Lemma allImports_shape (d : TextDocument) (x : ImportInfo) :
  In x (allImports d) -> jstsRecordShape d x.
Proof.
  unfold allImports. cbv zeta. intros H.
  repeat (apply in_app_or in H as [H | H]).
  - apply (scan_record_shape d ES6_IMPORT_REGEX (JsTsParser.es6Record d));
      [reflexivity|apply es6Record_fields|exact H].
  - apply (scan_record_shape d REQUIRE_REGEX (JsTsParser.requireRecord d));
      [reflexivity|apply requireRecord_fields|exact H].
  - apply (scan_record_shape d DYNAMIC_IMPORT_REGEX (JsTsParser.plainRecord d));
      [reflexivity|apply plainRecord_fields|exact H].
  - apply (scan_record_shape d REEXPORT_REGEX (JsTsParser.plainRecord d));
      [reflexivity|apply plainRecord_fields|exact H].
Qed.

Lemma parse_subset_allImports (d : TextDocument) (x : ImportInfo) :
  In x (imports (JsTsParser.parse d)) -> In x (allImports d).
Proof.
  cbn [JsTsParser.parse imports]. intros H.
  apply (proj2 (deduplicateImports_spec (allImports d))) in H
    as (l1 & l2 & -> & _).
  apply in_or_app. right. now left.
Qed.

(** X11. The range of every record of the JS/TS parser bounds its
    statement exactly: the statement is the text of the document between
    two offsets, not empty, and the range runs from the position of the
    first offset to the position of the second.  The record carries the
    language derived from the tag of the document, and its uri. *)
Theorem jsts_records_shape (d : TextDocument) (r : ImportInfo) :
  In r (imports (JsTsParser.parse d)) -> jstsRecordShape d r.
Proof.
  intros H. now apply allImports_shape, parse_subset_allImports.
Qed.

Lemma jsts_records_shape_witness :
  let d := mkDocument (str "typescript") (str "file:///a.ts")
             (str "// x" ++ LF :: str "const a = require('b');") in
  exists r, imports (JsTsParser.parse d) = [r]
            /\ importStatement r = str "const a = require('b')"
            /\ jstsRecordShape d r.
Proof.
  intros d. eexists. split; [vm_compute; reflexivity|].
  split; [reflexivity|].
  apply (jsts_records_shape d). vm_compute. left. reflexivity.
Defined.

(** ** The matcher stays in the text *)

Lemma skipn_cons_nth (s : jstring) :
  forall (i : nat) (c : char) (t : jstring),
    skipn i s = c :: t ->
    nth_error s i = Some c /\ skipn (S i) s = t /\ i < List.length s.
Proof.
  induction s as [|x s IH]; intros i c t H.
  - destruct i; discriminate.
  - destruct i as [|i].
    + injection H as -> ->. simpl. split; [reflexivity|].
      split; [reflexivity|lia].
    + destruct (IH i c t H) as (H1 & H2 & H3). simpl.
      split; [exact H1|]. split; [exact H2|lia].
Qed.

Lemma aligned_advance (s : jstring) (st : mstate) :
  aligned s st -> aligned s (advance st).
Proof.
  intros (Hp & Hr & Hv). unfold advance.
  destruct (rest st) as [|c t] eqn:E;
    [rewrite <- E in Hr; exact (conj Hp (conj Hr Hv))|].
  destruct (skipn_cons_nth s _ c t (eq_sym Hr)) as (H1 & H2 & H3).
  unfold aligned. cbn [pos rest prev].
  split; [lia|]. split; [now symmetry|now symmetry].
Qed.

Lemma aligned_same (s : jstring) (st st' : mstate) :
  aligned s st -> pos st' = pos st -> rest st' = rest st ->
  prev st' = prev st -> aligned s st'.
Proof.
  intros (Hp & Hr & Hv) E1 E2 E3. unfold aligned.
  rewrite E1, E2, E3. exact (conj Hp (conj Hr Hv)).
Qed.

Lemma starLoop_aligned (s : jstring)
    (body : mstate -> cont -> option mstate) (k : cont) :
  (forall st k' e, aligned s st -> body st k' = Some e ->
     exists st', aligned s st' /\ k' st' = Some e) ->
  forall (fuel : nat) (st e : mstate),
    aligned s st -> starLoop body fuel k st = Some e ->
    exists st', aligned s st' /\ k st' = Some e.
Proof.
  intros Hbody. induction fuel as [|fuel IH]; intros st e Ha; simpl.
  - intros H. now exists st.
  - destruct (body st _) as [r|] eqn:E.
    + intros [= ->]. apply (Hbody st _ _ Ha) in E as (st1 & H1 & E).
      destruct (pos st <? pos st1); [|discriminate].
      now apply (IH st1 e H1).
    + intros H. now exists st.
Qed.

Lemma run_aligned (s : jstring) (r : regex) :
  forall (st : mstate) (k : cont) (e : mstate),
    aligned s st -> run r st k = Some e ->
    exists st', aligned s st' /\ k st' = Some e.
Proof.
  induction r as [ | p | a IHa b IHb | a IHa b IHb | a IHa | n a IHa
                 | | | | p | a IHa ]; intros st k e Ha; cbn [run].
  - intros H. now exists st.
  - destruct (rest st) as [|c t] eqn:E; [discriminate|].
    destruct (p c); [|discriminate]. intros H. exists (advance st).
    split; [now apply aligned_advance|exact H].
  - intros H. apply (IHa st _ _ Ha) in H as (st1 & H1 & H).
    now apply (IHb st1 _ _ H1).
  - destruct (run a st k) as [x|] eqn:E.
    + intros [= ->]. now apply (IHa st k).
    + now apply IHb.
  - apply starLoop_aligned; [|exact Ha]. intros st0 k' e0 Ha0.
    now apply IHa.
  - intros H. apply (IHa st _ _ Ha) in H as (st1 & H1 & H). eexists.
    split; [|exact H]. now apply (aligned_same s st1).
  - destruct (pos st =? 0); [|discriminate]. intros H. now exists st.
  - destruct (rest st); [|discriminate]. intros H. now exists st.
  - destruct (atWordBoundary st); [|discriminate]. intros H. now exists st.
  - destruct (prev st) as [c|] eqn:E; [destruct (p c); [discriminate|]|];
      intros H; now exists st.
  - destruct (run a st Some) as [x|]; [|discriminate]. intros H. eexists.
    split; [|exact H]. now apply (aligned_same s st).
Qed.

Lemma searchFrom_aligned (s : jstring) (r : regex) (t : jstring) :
  forall (p : option char) (i : nat) (m : rmatch),
    aligned s (MState p i t []) ->
    searchFrom r p i t = Some m ->
    aligned s (mstart m) /\ aligned s (mend m)
    /\ run r (mstart m) Some = Some (mend m).
Proof.
  induction t as [|c t IH]; intros p i m Ha; cbn [searchFrom].
  - destruct (run r _ Some) as [e|] eqn:E; [|discriminate].
    intros [= <-]. cbn [mstart mend]. split; [exact Ha|]. split; [|exact E].
    apply (run_aligned s r _ _ _ Ha) in E as (st' & H & [= ->]). exact H.
  - destruct (run r _ Some) as [e|] eqn:E.
    + intros [= <-]. cbn [mstart mend]. split; [exact Ha|]. split; [|exact E].
      apply (run_aligned s r _ _ _ Ha) in E as (st' & H & [= ->]). exact H.
    + apply IH. apply aligned_advance in Ha. exact Ha.
Qed.

(** Every result of the global loop starts and ends at an offset of the
    text, with the code unit before it in view. *)
Lemma execLoop_aligned (s : jstring) (r : regex) (fuel : nat) :
  forall (p : option char) (i : nat) (t : jstring) (m : rmatch),
    aligned s (MState p i t []) ->
    In m (execLoop r fuel p i t) ->
    aligned s (mstart m) /\ aligned s (mend m)
    /\ run r (mstart m) Some = Some (mend m).
Proof.
  induction fuel as [|fuel IH]; intros p i t m Ha; cbn [execLoop]; [intros []|].
  destruct (searchFrom r p i t) as [m0|] eqn:E; [|intros []].
  apply (searchFrom_aligned s r t p i m0 Ha) in E as (H1 & H2 & H3).
  intros [<- | Hin]; [exact (conj H1 (conj H2 H3))|].
  apply (IH _ _ _ m) in Hin; [exact Hin|].
  now apply (aligned_same s (mend m0)).
Qed.

Lemma execAll_aligned (s : jstring) (r : regex) (m : rmatch) :
  In m (execAll r s) ->
  aligned s (mstart m) /\ aligned s (mend m)
  /\ run r (mstart m) Some = Some (mend m).
Proof.
  apply execLoop_aligned. unfold aligned. cbn [pos rest prev].
  split; [lia|]. split; reflexivity.
Qed.

(** ** Where the usages of one identifier lie *)

Lemma pos_advanceN (n : nat) :
  forall st : mstate,
    n <= List.length (rest st) -> pos (advanceN n st) = pos st + n.
Proof.
  induction n as [|n IH]; intros st Hn; cbn [advanceN]; [lia|].
  destruct st as [p i [|c r] cs]; [simpl in Hn; lia|].
  unfold advance. cbn [rest]. rewrite IH by (simpl in *; lia). simpl. lia.
Qed.

Lemma usagePattern_ends (identifier : jstring) (st e : mstate) :
  run (usagePattern identifier) st Some = Some e ->
  isWordOpt (prev st) = false /\ pos e = pos st + List.length identifier.
Proof.
  unfold usagePattern. rewrite patternOfEscaped_escapeRegex.
  cbn [Seqs run]. intros H.
  assert (Hw : isWordOpt (prev st) = false).
  { destruct (prev st) as [c|]; [|reflexivity]. cbn [isWordOpt].
    destruct (isWord c); [discriminate|reflexivity]. }
  split; [exact Hw|].
  assert (H' : run (Lit identifier) st
                 (fun st' => match run (Seq (Star space) (Cls isFollow)) st' Some with
                             | Some e0 => Some (MState (prev st') (pos st')
                                                  (rest st') (caps e0))
                             | None => None
                             end) = Some e).
  { destruct (prev st) as [c|]; [destruct (isWord c); [discriminate|]|];
      exact H. }
  clear H. rewrite run_Lit in H'.
  destruct (startsWith identifier (rest st)) eqn:Es; [|discriminate].
  destruct (run (Seq (Star space) (Cls isFollow)) _ Some) as [e0|];
    [|discriminate].
  injection H' as <-. cbn [pos]. apply pos_advanceN.
  now apply startsWith_length.
Qed.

- [Work item]: From the line holding "destruct (skipn_cons_nth s" to the line holding "split; [now apply", inclusive, restate each line above exactly as written.

- [Task response]:
  destruct (skipn_cons_nth s _ c t (eq_sym Hr)) as (H1 & H2 & H3).
  unfold aligned. cbn [pos rest prev].
  split; [lia|]. split; [now symmetry|now symmetry].
Qed.

Lemma aligned_same (s : jstring) (st st' : mstate) :
  aligned s st -> pos st' = pos st -> rest st' = rest st ->
  prev st' = prev st -> aligned s st'.
Proof.
  intros (Hp & Hr & Hv) E1 E2 E3. unfold aligned.
  rewrite E1, E2, E3. exact (conj Hp (conj Hr Hv)).
Qed.

Lemma starLoop_aligned (s : jstring)
    (body : mstate -> cont -> option mstate) (k : cont) :
  (forall st k' e, aligned s st -> body st k' = Some e ->
     exists st', aligned s st' /\ k' st' = Some e) ->
  forall (fuel : nat) (st e : mstate),
    aligned s st -> starLoop body fuel k st = Some e ->
    exists st', aligned s st' /\ k st' = Some e.
Proof.
  intros Hbody. induction fuel as [|fuel IH]; intros st e Ha; simpl.
  - intros H. now exists st.
  - destruct (body st _) as [r|] eqn:E.
    + intros [= ->]. apply (Hbody st _ _ Ha) in E as (st1 & H1 & E).
      destruct (pos st <? pos st1); [|discriminate].
      now apply (IH st1 e H1).
    + intros H. now exists st.
Qed.

Lemma run_aligned (s : jstring) (r : regex) :
  forall (st : mstate) (k : cont) (e : mstate),
    aligned s st -> run r st k = Some e ->
    exists st', aligned s st' /\ k st' = Some e.
Proof.
  induction r as [ | p | a IHa b IHb | a IHa b IHb | a IHa | n a IHa
                 | | | | p | a IHa ]; intros st k e Ha; cbn [run].
  - intros H. now exists st.
  - destruct (rest st) as [|c t] eqn:E; [discriminate|].
    destruct (p c); [|discriminate]. intros H. exists (advance st).
    split; [now apply aligned_advance|exact H].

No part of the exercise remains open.